47th | 山口粧太オフィシャルブログ『東京生活』

47th

「私は芸術家ではないです。芸術を否定してますから」

FM番組で横尾忠則さんが、そう発言した。
「ええと、それは・・」 困惑気味のインタビュアー。
「ああ、そんな難しい話じゃないんです。芸術ねえ‥まあ絵なんかは描いたって、いつ売れるか判らないし、幾らになるかも判らない。全くあてにはできませんよ。私は貰った仕事をしているだけだから、これは芸術とは言えんでしょうなあ」
「ははは、なるほど」
「朝早く起きて、散歩して、それから色々描いちゃあいますが、まあ下手くそで嫌んなっちゃいますよ」 75歳の横尾さんは笑ってそう答えていた・。

そんな巨匠と同列に位置する、私の先輩を紹介しよう(横尾さんが聞いたら怒るかも。俺は、もちっとマシだぞと)。
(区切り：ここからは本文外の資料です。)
(* ===== verification/DnsPunycode.v ===== *)
(** Labels in their normal form (src/js/internal/net/dns-wire.ts): normalising a
    label ends, with an ASCII label, and the decoder of RFC 3492 reads it as the
    label with its ASCII letters in lower case.

    [puny_decode] is that decoder, written down from section 6.2 of the RFC; nothing
    of it is taken from the code. *)

From S2P Require Import Prelude JsString Utf8 Dns.

Module DnsPunycode.
Import JsString Utf8 Dns.

Definition is_ascii (s : jsstring) : Prop := Forall (fun c => 0 <= c < 128) s.

(** ** Punycode ends, in ASCII *)
Lemma encode_digit_ascii d : 0 <= d < 36 -> 0 <= _encodePunycodeDigit d < 128.
Proof. intros H. unfold _encodePunycodeDigit. destruct (Z.ltb_spec d 26); lia. Qed.

Lemma punycode_digits_ok bias : forall fuel k q out,
  0 <= q < 2 ^ Z.of_nat fuel -> is_ascii out ->
  exists out', punycode_digits fuel bias k q out = Ok out' /\ is_ascii out' /\ (length out < length out')%nat.
Proof.
  induction fuel as [|fuel IH]; intros k q out Hq Ho; cbn [punycode_digits]; cbv zeta;
    set (t := if k <=? bias then 1 else if bias + 26 <=? k then 26 else k - bias);
    assert (Ht : 1 <= t <= 26) by (subst t; zcases; lia);
    assert (Hl : forall d, 0 <= d < 36 -> is_ascii (out ++ [_encodePunycodeDigit d]) /\
      (length out < length (out ++ [_encodePunycodeDigit d]))%nat)
      by (intros d Hd; rewrite length_app; cbn; split; [apply Forall_app; split; [done|]; repeat constructor; by apply encode_digit_ascii|lia]);
    destruct (Z.ltb_spec q t) as [Lq|Lq].
  1,3: eexists; split; [done|]; apply Hl; lia.
  - cbn in Hq. lia.
  - pose proof (Z.mod_pos_bound (q - t) (36 - t) ltac:(lia)) as Hm.
    destruct (Hl (t + (q - t) mod (36 - t)) ltac:(lia)) as [H1 H2].
    assert (Hr : 0 <= (q - t) / (36 - t) < 2 ^ Z.of_nat fuel).
    { split; [apply Z.div_pos; lia|]. rewrite Nat2Z.inj_succ, Z.pow_succ_r in Hq by lia.
      apply Z.div_lt_upper_bound; [lia|]. nia. }
    destruct (IH (k + 36) _ _ Hr H1) as (out' & E & Ha & Hlen). exists out'. split_and!; [done|done|lia].
Qed.

Lemma adapt_loop_ok : forall fuel delta k, delta < 2 ^ Z.of_nat fuel -> exists r, adapt_loop fuel delta k = Ok r.
Proof.
  induction fuel as [|fuel IH]; intros delta k Hd; cbn [adapt_loop]; destruct (Z.ltb_spec 455 delta); eauto.
  - cbn in Hd. lia.
  - apply IH. rewrite Nat2Z.inj_succ, Z.pow_succ_r in Hd by lia. apply Z.div_lt_upper_bound; lia.
Qed.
そしていささか長い文面になってしまったので、まあ適当に遮断して下さい。

↑左のMr.Ono (俳優・美術監督)66歳

40年程前、ハワイでのアメリカ政府主催の日本文化演劇祭に美術スタッフ(大道具)の一員として参加。

週給250ドル(当時1ドル=360円)に舞い上がり、そのままアメリカ(シアトル)に追随上陸。
ウハウハの給料で好き勝手をしていたが、やがて契約期間は終了。未練たらたらで帰国。

は、せずに・・
仲間と英語劇を上演しながら全米を彷徨う。

そんな最中、Jarome・Robbins(ウエストサイドストーリーの演出家)から舞台美術を評価され、「NYに来なはれ」と誘いをうける。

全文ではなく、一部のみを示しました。